Literary Criticism Locator

  1. Search the LITERATURE RESOURCE CENTER (Gale) database.
    • Author Search includes a Literary Criticism link for the 2,400 "most studied" authors, with links to full-text articles from periodicals and reference books.
    • For many more authors, there is an Articles link, which searches for full-text articles in Gale's Searchbank / Infotrac database (a.k.a. General Interest Magazines (Searchbank)). Some articles are from scholarly literary journals.
    • Another link accesses MLA International Bibliography, which goes back to 1963 and includes references to chapters in books as well as to articles in hundreds of literary journals, with full-text to articles included in Searchbank. NOTE: It is usually best to search MLA separately from the rest of LRC, because authors included in MLA but not in the rest of LRC will not be retrieved with an LRC Author Search.
  2. Search the GENERAL INTEREST MAGAZINES WITH IMAGES (UMI) database (a.k.a. ProQuest).
    • Probably the best source for recent (last five years) full-text literary criticism; this general magazine index includes the full text of a number of the major literary journals.
    • Limiting your search to "full text" and "peer reviewed" articles will eliminate magazines like NEWSWEEK, though there will still be book reviews from professional journals like LIBRARY JOURNAL.
  3. Search the HUMANITIES ABSTRACTS (H. W. Wilson) database, listed under DATABASES / LITERATURE on the LAPL Home Page.
    • Though many of the indexed journals are only abstracted, there are quite a few recent full-text literature criticism articles included, some of which are not in Literature Resource Center or ProQuest.
  4. Search the DISCOVERING AUTHORS (Gale) database, also listed under DATABASES / LITERATURE on the Home Page.
    • Only the "most studied authors" are included in this database.
    • Though DISCOVERING AUTHORS is aimed at younger students, it does include links to literary criticism, some of which do not overlap with Literature Resource Center. Many of the articles are excerpts, but some run three to five pages in length.
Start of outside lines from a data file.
(* ===== verification/Schedule.v ===== *)
(** Monitoring: the appointments of a learned model, their one-to-one matching
    with the copies received, and the findings of a check
    ([src/internal/policy/policy.go], [Check] to [matchAppointments]). *)
From S2P Require Import Prelude GoTime GoFloat GoString Model Policy.

Definition ScheduleTolerance : Z := 30 * Minute.
Definition SizeTolerance : float64 := f_const 1 5.

Record observation : Type := Observation {
  ob_BackupID : string; ob_KeyID : string; ob_At : Z; ob_Size : Z }.

Record appointment : Type := Appointment {
  MinuteOfDay : Z; MedianSize : Z; GrowthPerDay : float64; MedianResidual : float64 }.

(** [km_Schedule] maps a weekday, Sunday being 0, to its appointments. *)
Record key_model : Type := KeyModel {
  km_KeyID : string; km_Timezone : string; km_LearnedAt : Z; km_Schedule : gmap Z (list appointment);
  km_Reliable : bool; km_ReviewRequired : bool; km_Reason : string }.

Record finding : Type := Finding {
  f_StableKey : string; f_Kind : string; f_KeyID : string; f_BackupID : string; f_Detail : string; f_At : Z }.

Definition schedule_of (m : key_model) (weekday : Z) : list appointment := default [] (km_Schedule m !! weekday).

(** The instant of an appointment on the civil day of [day]. *)
Definition appointmentTime (loc : location) (day minuteOfDay : Z) : Z :=
  let '(y, m, d) := local_date loc day in
  date loc y m d (Z.quot minuteOfDay 60) (Z.rem minuteOfDay 60) 0 0.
  5. Call the LITERATURE/FICTION DEPARTMENT at (213) 228-7345. If we can locate critiques of your author or literary work, we can generally FAX you ONE OR TWO fairly brief articles, assuming they're not on microfilm. We can check:
    • Bibliographies listing criticism of specific short stories and poems (often difficult to locate otherwise).
    • Books about individual authors.
    • More specialized print-format Gale criticism volumes (examples: Medieval authors; authors 1500-1800; Asian-American authors).